И стало вдруг всем нам троим невообразимо скучно. Пошли по направлению к дому.

Чтобы хоть как-то поднять настроение, развеять внезапную тоску, я заговорил о чем-то постороннем, тут же заговорила и Люба – опять настойчиво рассказывала с своей работе в больнице. В другое время мы с интересом слушали бы ее, – то, что она рассказывала, было действительно интересно, – но сейчас не существовало реальности, все вокруг было из сказки, из детского сна. Словно оказались мы в пещере Аладдина, и пусть за ее стенами остался весь сумасшедший ритм XX века – сейчас не хотелось думать о нем. А Люба говорила и говорила.

Только перед самой калиткой, «дверью в стене», Люба вдруг умолкла, пробормотала, что очень устала сегодня и жутко хочет спать.

Но было уже поздно. Посияв вдалеке, волшебная лампа погасла.

Почему же, почему перед Любой я был так беззащитен? От нашего первого разговора с Валей, от хрупкого кружева не осталось и следа. Непонятно на что еще надеясь, я заговорил вдруг о карте своего маршрута, обещая показать ее Вале прямо сейчас же, при свете луны, она с удовольствием согласилась, и, кажется, еще можно было что-то спасти. Но тут же в дверном проеме веранды появилась и Люба.

Я долго не мог уснуть, ворочался среди голубых простыней, зачем-то ждал, что Валя пройдет мимо двери веранды… Может быть, она опять вспыхнет, эта робкая лампа?… Во сне тоже мучило что-то, и даже утреннее пронзительно яркое солнце, внезапно хлынувшее в глаза, не затмило вчерашние отблески.

Привычно и приятно было думать о том, что путешествие продолжается, но и грустно уезжать.
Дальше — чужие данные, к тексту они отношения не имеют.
(* ===== verification/Interrupted.v ===== *)
(** * Passes that were interrupted

    A pass over the account DBs that stops early ([calculateDB] of
    [core/msg_calculate.go] returns when the quit channel is closed, and loses
    the batch it was filling) has written some of the accounts a whole pass
    writes, with the same values.  A second pass over the same query DBs
    completes it: the account DBs, the statistics and the state hashes are
    those of one pass that ran through. *)

From S2P Require Import Prelude Bytes HexInt Address Store Codec Typed Account ClaimDB Management IISSData IScoreDB Context Reward Calculate AccountDBs DoCalculate AccountPass CalcState SameStores.

Section Interrupted.
Context {D : Type} `{!LevelDB D, !LevelDBLaws D}.
Context `{!Codec IScoreData, !CodecLaws IScoreData, !Codec DBInfoData}.
Context (shake256 : bytes -> bytes).
Context (gvs : list GovernanceVariable) (candidates : PRepCandidates).
Implicit Type (s : IScoreDB D) (d : D).

(** ** One account DB *)

(** [d] is [w] with some entries of [W] written over it. *)
Definition grown (W : bytes -> bytes -> Prop) (w d : D) : Prop :=
  forall k, ldb_get d k = ldb_get w k \/ exists v, ldb_get d k = Some v /\ W k v.

Definition put_of (W : bytes -> bytes -> Prop) (o : batch_op) : Prop :=
  match o with BatchPut k v => W k v | BatchDelete _ => False end.

Lemma grown_refl W d : grown W d d.
Proof. by left. Qed.

Lemma grown_put W w d k v : grown W w d -> W k v -> grown W w (ldb_put k v d).
Proof. intros Hd Hk k'. rewrite ldb_get_put. case_decide; [subst; right; by exists v|apply Hd]. Qed.

Lemma grown_batch W w d b : grown W w d -> Forall (put_of W) b -> grown W w (batch_Write b d).
Proof.
  intros Hd Hb. unfold batch_Write. revert d Hd.
  induction Hb as [|[k v|k] b Ho _ IH]; intros d Hd; cbn [fold_left batch_apply]; [done| |done].
  apply IH. by apply grown_put.
Qed.

(** What a pass writes: the accounts below the height, calculated. *)
Definition pass_writes (bh : Z) (readDB : D) (k v : bytes) : Prop :=
  exists v0, ldb_get readDB k = Some v0 /\ is_due bh (k, v0) = true /\
    v = ia_Bytes (advanced gvs candidates bh (k, v0)).

Lemma store_account_grown W w bc k ia r (st : calc_state D) : W k (ia_Bytes ia) ->
  grown W w (calc_db st) -> Forall (put_of W) (calc_batch st) ->
  let st' := store_account bc k (drop (length PrefixIScore) k) ia r st in
  grown W w (calc_db st') /\ Forall (put_of W) (calc_batch st').
Proof.
  intros Hk Hd Hb. unfold store_account, batch_Set.
  assert (Hb' : Forall (put_of W) (calc_batch st ++ [BatchPut k (ia_Bytes ia)])).
  { apply Forall_app. split; [done|]. by constructor. }
  destruct (0 <? bc); [destruct (_ =? bc)|]; cbn [calc_db calc_batch].
  - split; [by apply grown_batch|apply Forall_nil_2].
  - done.
  - split; [|done]. unfold bucket_Set. rewrite internalKey_app. by apply grown_put.
Qed.

Lemma calc_loop_grown {E : Type} intr n bh bc readDB w l (st st' : calc_state D) e : bh <> 0 ->
  account_inv readDB -> Forall (fun x => ldb_get readDB x.1 = Some x.2) l ->
  grown (pass_writes bh readDB) w (calc_db st) -> Forall (put_of (pass_writes bh readDB)) (calc_batch st) ->
  calc_loop (E := E) gvs candidates intr n bh bc l st = Ok (st', e) ->
  grown (pass_writes bh readDB) w (calc_db st') /\ Forall (put_of (pass_writes bh readDB)) (calc_batch st').
Proof.
  intros Hb0 Hr Hl. revert n st.
  induction Hl as [|[k v] l Hkv _ IH]; intros n st Hd Hbt; cbn [calc_loop]; [by intros [= <- _]|].
  cbn [fst snd] in Hkv. destruct (Hr _ _ Hkv) as (Hk & x & [Ev Hx]%account_value_good). subst v.
  destruct (intr n); [by intros [= <- _]|].
  rewrite NewIScoreAccountFromBytes_marshal by apply Hx.
  change (drop (length PrefixIScore) k) with k.
  change (NewAddress (Some k)) with (NewAddress (Some (Address_Bytes k))). rewrite NewAddress_Bytes by done.
  rewrite calculateIScore_spec by (assumption || apply Hx).
  destruct (Z.leb_spec bh (ia_BlockHeight (ia_set_Address k (mkIScoreAccount zero_Address x)))) as [|Hlt];
    cbn [obind]; [by apply IH|].
  match goal with |- context [store_account _ _ _ ?ia ?r ?s1] =>
    destruct (store_account_grown (pass_writes bh readDB) w bc k ia r s1) as [H1 H2]; [|done|done|] end.
  - exists (marshal x). unfold is_due, advanced. cbn [fst snd]. rewrite decode_account_marshal by apply Hx.
    split_and!; [done|by apply Z.ltb_lt|done].
  - by apply IH.
Qed.

Lemma calculateDB_grown {E : Type} intr readDB writeDB bh bc d r : bh <> 0 -> account_inv readDB ->
  calculateDB (E := E) shake256 gvs candidates intr readDB writeDB bh bc = Ok (d, r) ->
  grown (pass_writes bh readDB) writeDB d.
Proof.
  intros Hb0 Hr. unfold calculateDB. change (iter_New None None readDB) with (ldb_iter None readDB).
  intros ([st e] & Hl & H)%obind_ok.
  destruct (calc_loop_grown (E := E) intr 0 bh bc readDB writeDB (ldb_iter None readDB)
    (mkCalcState writeDB batch_New 0 0 [] zero_Statistics) st e) as [H1 H2]; [done|done| |apply grown_refl|apply Forall_nil_2|done|].
  { apply Forall_forall. intros [k v] [Hk _]%ldb_iter_elem. done. }
  destruct e; injection H as <- _; [|done|done]. destruct (0 <? bc); [by apply grown_batch|done].
Qed.

(** ** All account DBs *)

(** The stores after a pass that may have stopped early: some accounts of the
    calculate DBs are written, everything else is untouched. *)
Record partly_passed (bh : Z) s s1 : Prop := {
  pp_files : files_only s s1;
  pp_inv : accounts_inv s1;
  pp_other : forall f, (forall j, j ∈ seqZ 1 (DBCount (info s)) -> f <> calc_name s j) ->
    files s1 !! f = files s !! f;
  pp_calc : forall j, j ∈ seqZ 1 (DBCount (info s)) ->
    grown (pass_writes bh (db_at s (query_name s j))) (db_at s (calc_name s j)) (db_at s1 (calc_name s j));
}.

Lemma calc_account_dbs_grown {E : Type} env bh s0 js i s st hs s' st' hs' : bh <> 0 -> NoDup js ->
  accounts_inv s0 ->
  (forall j, j ∈ js -> db_at s (query_name s0 j) = db_at s0 (query_name s0 j) /\
     db_at s (calc_name s0 j) = db_at s0 (calc_name s0 j)) ->
  calc_account_dbs (E := E) shake256 gvs candidates env bh i (map (query_name s0) js) (map (calc_name s0) js) s st hs
    = Ok (s', st', hs') ->
  (forall f, (forall j, j ∈ js -> f <> calc_name s0 j) -> files s' !! f = files s !! f) /\
  (forall j, j ∈ js ->
    grown (pass_writes bh (db_at s0 (query_name s0 j))) (db_at s0 (calc_name s0 j)) (db_at s' (calc_name s0 j))).
Proof.
  intros Hb0 Hnd Hs. revert i s st hs.
  induction Hnd as [|j js Hn _ IH]; intros i s st hs Heq; cbn [map calc_account_dbs].
  { intros [= <- _ _]. split; [done|]. intros j []%not_elem_of_nil. }
  intros ([d [[c t] h]] & Hd & H)%obind_ok. destruct (Heq j) as [Hqj Hcj]; [by left|].
  rewrite Hqj, Hcj in Hd. apply calculateDB_grown in Hd; [|done|by apply db_at_inv].
  apply IH in H as [H1 H2].
  - split.
    + intros f Hf. rewrite H1 by (intros j' Hj'; apply Hf; by right). cbn [files db_update set_files].
      apply lookup_insert_ne. intros <-. by apply (Hf j); [left|].
    + intros j' [->|Hj']%elem_of_cons; [|by apply H2].
      assert (db_at s' (calc_name s0 j) = d) as ->; [|done].
      unfold db_at. rewrite H1 by (intros j1 Hj1 ->%calc_name_inj; done).
      cbn [files db_update set_files]. by rewrite lookup_insert_eq.
  - intros j' Hj'. rewrite !db_at_update. rewrite decide_False by apply calc_query_name.
    rewrite decide_False by (intros ->%calc_name_inj; done). apply Heq. by right.
Qed.

(** A pass over the account DBs, stopped or not, writes only accounts of a
    whole pass. *)
Lemma partial_pass {E : Type} env bh s : bh <> 0 -> is_u64 bh -> accounts_inv s ->
  exists s1 st hs, calc_account_dbs (E := E) shake256 gvs candidates env bh 0 (getQueryDBList s) (getCalcDBList s) s [] []
      = Ok (s1, st, hs) /\ partly_passed bh s s1.
Proof.
  intros Hb0 Hb Hs. rewrite query_names, calc_names by done.
  destruct (calc_account_dbs_ok (E := E) shake256 gvs candidates env bh s (seqZ 1 (DBCount (info s))) 0 s [] [] Hb0 Hb Hs)
    as (s1 & st & hs & E1 & F & I); [reflexivity|].
  exists s1, st, hs. split; [done|].
  destruct (calc_account_dbs_grown (E := E) env bh s (seqZ 1 (DBCount (info s))) 0 s [] [] s1 st hs Hb0 (NoDup_seqZ _ _) Hs) as [H1 H2]; [done|done|].
  by split.
Qed.

Lemma db_at_files s s' f : files s' !! f = files s !! f -> db_at s' f = db_at s f.
Proof. unfold db_at. by intros ->. Qed.

(** Writing over what was written gives what one pass writes. *)
Lemma grown_pass_db bh s s1 j k : grown (pass_writes bh (db_at s (query_name s j))) (db_at s (calc_name s j)) (db_at s1 (calc_name s j)) ->
  info s1 = info s -> db_at s1 (query_name s j) = db_at s (query_name s j) ->
  pass_db gvs candidates bh s1 j k = pass_db gvs candidates bh s j k.
Proof.
  intros Hg Hi Hq. unfold pass_db.
  assert (query_name s1 j = query_name s j /\ calc_name s1 j = calc_name s j) as [-> ->].
  { unfold query_name, calc_name, query_postfix, calc_postfix. by rewrite Hi. }
  rewrite Hq. destruct (Hg k) as [-> |(v & Hv & v0 & Hv0 & Hd & ->)]; [done|]. by rewrite Hv0, Hd.
Qed.

(** A whole pass after one that may have stopped early is a whole pass: the
    stores are the same, the statistics and state hashes equal.  The second
    one may start from stores whose management DB was written meanwhile. *)
Lemma resumed_pass {E : Type} env bh s s1 m : uninterrupted env -> bh <> 0 -> is_u64 bh -> accounts_inv s ->
  partly_passed bh s s1 -> same_db (management s1) m ->
  let s2 := set_management m s1 in
  exists t t2 st hs,
    calc_account_dbs (E := E) shake256 gvs candidates env bh 0 (getQueryDBList s) (getCalcDBList s) s [] [] = Ok (t, st, hs) /\
    calc_account_dbs (E := E) shake256 gvs candidates env bh 0 (getQueryDBList s2) (getCalcDBList s2) s2 [] [] = Ok (t2, st, hs) /\
    same_stores t t2 /\ files_only s t /\ accounts_inv t.
Proof.
  intros Hq Hb0 Hb Hs [Hf Hs1 Ho Hg] Hm s2. destruct (files_only_info _ _ Hf) as (Hi & Em & _).
  assert (Hs2 : accounts_inv s2) by (destruct Hs1 as [[A B C] F G H1 H2]; split; [split|..]; done).
  assert (Hn : forall j, query_name s2 j = query_name s j /\ calc_name s2 j = calc_name s j).
  { intros j. unfold query_name, calc_name, query_postfix, calc_postfix, s2. cbn [info set_management]. by rewrite Hi. }
  set (js := seqZ 1 (DBCount (info s))) in *.
  assert (Eq2 : forall j, db_at s2 (query_name s j) = db_at s (query_name s j)).
  { intros j. change (db_at s2 (query_name s j)) with (db_at s1 (query_name s j)).
    apply db_at_files, Ho. intros j' _ E'. by apply (calc_query_name s j' j). }
  destruct (quiet_pass (E := E) shake256 gvs candidates env bh s js 0 s [] [] Hq Hb0 Hb (NoDup_seqZ _ _) Hs)
    as (t & E1 & A1 & A2 & A3 & A4); [reflexivity|done|].
  destruct (quiet_pass (E := E) shake256 gvs candidates env bh s2 js 0 s2 [] [] Hq Hb0 Hb (NoDup_seqZ _ _) Hs2)
    as (t2 & E2 & B1 & B2 & B3 & _); [reflexivity|done|].
  exists t, t2. rewrite (query_names s), (calc_names s), (query_names s2), (calc_names s2) by done.
  assert (DBCount (info s2) = DBCount (info s)) as -> by (unfold s2; cbn [info set_management]; by rewrite Hi).
  fold js. rewrite E1, E2. eexists _, _. split; [done|]. split.
  { do 2 f_equal; [f_equal|]; cbn [app]; apply map_ext; intros j.
    - by rewrite (proj1 (Hn j)), Eq2.
    - unfold pass_hash. by rewrite (proj1 (Hn j)), Eq2. }
  split; [|done]. destruct (files_only_info _ _ A3) as (It & Mt & _), (files_only_info _ _ B3) as (I2 & M2 & _).
  apply same_stores_intro.
  - rewrite It, I2. exact Hi.
  - rewrite A3, B3. unfold s2. rewrite Hf. done.
  - rewrite Mt, M2, <-Em. exact Hm.
  - intros f. destruct (decide (f ∈ map (calc_name s) js)) as [(j & -> & Hj)%list_elem_of_fmap|Hno].
    + intros k. rewrite A1 by done. rewrite <-(proj2 (Hn j)), B1 by done. symmetry.
      apply (grown_pass_db bh s s2); [by apply Hg|done|apply Eq2].
    + assert (Hno' : forall j, j ∈ js -> f <> calc_name s j) by (intros j Hj ->; apply Hno, list_elem_of_fmap; by exists j).
      rewrite A2 by done. rewrite B2 by (intros j Hj; rewrite (proj2 (Hn j)); by apply Hno').
      change (db_at s2 f) with (db_at s1 f). rewrite (db_at_files s s1); [done|]. by apply Ho.
Qed.
End Interrupted.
Грустно покидать этот сад, грустно вспоминать.

Валю я лишь мельком видел утром: сосредоточенная, в платочке, повязанном до самых глаз, она прошла мимо, едва кивнув на прощанье, и не знаю, чего больше было в этой поспешности – неловкости от своей рабочей одежды или обиды на то, что я не принял всерьез ее просьбу.

Я медлил со сборами, все что-то перевязывал, спрашивал что-то ненужное у Марии Ивановны, потом вдруг вздумал писать письмо приятелю в Магадан…

Мелькнуло мне что-то тревожное, чаемое – несбыточное! – а вот уже и опять предстоит кочевье.

СЧАСТЬЕ ПУТНИКА

Но стоило сесть на велосипед, оставив позади сад за зеленой дверью, как грусть тотчас развеялась – ее развеял прохладный ветер, ринувшийся навстречу, пахнувший свежестью перемен. До чего же здорово это – чувство дороги, когда ты знаешь, что каждый день, каждый час ждет тебя новое что-то, а то, что происходит сейчас – хорошее ли, плохое ли, – пройдет и, только если ты хочешь, останется с тобой навсегда – в воспоминаниях.

Еще стоя вечером рядом с Валей в парке у перил, глядя вниз на черный плывущий плот, в призрачную лунную даль, которая звала, я опять чувствовал себя немножко другим, чем раньше, познавшим откровение, прикоснувшимся к истине, которой не понимал до сих пор.

И теперь, выехав из чудесного сада, за «дверью в стене», покинув трогательно-наивную Валю, очутившись на плохой дороге, я почувствовал себя счастливым.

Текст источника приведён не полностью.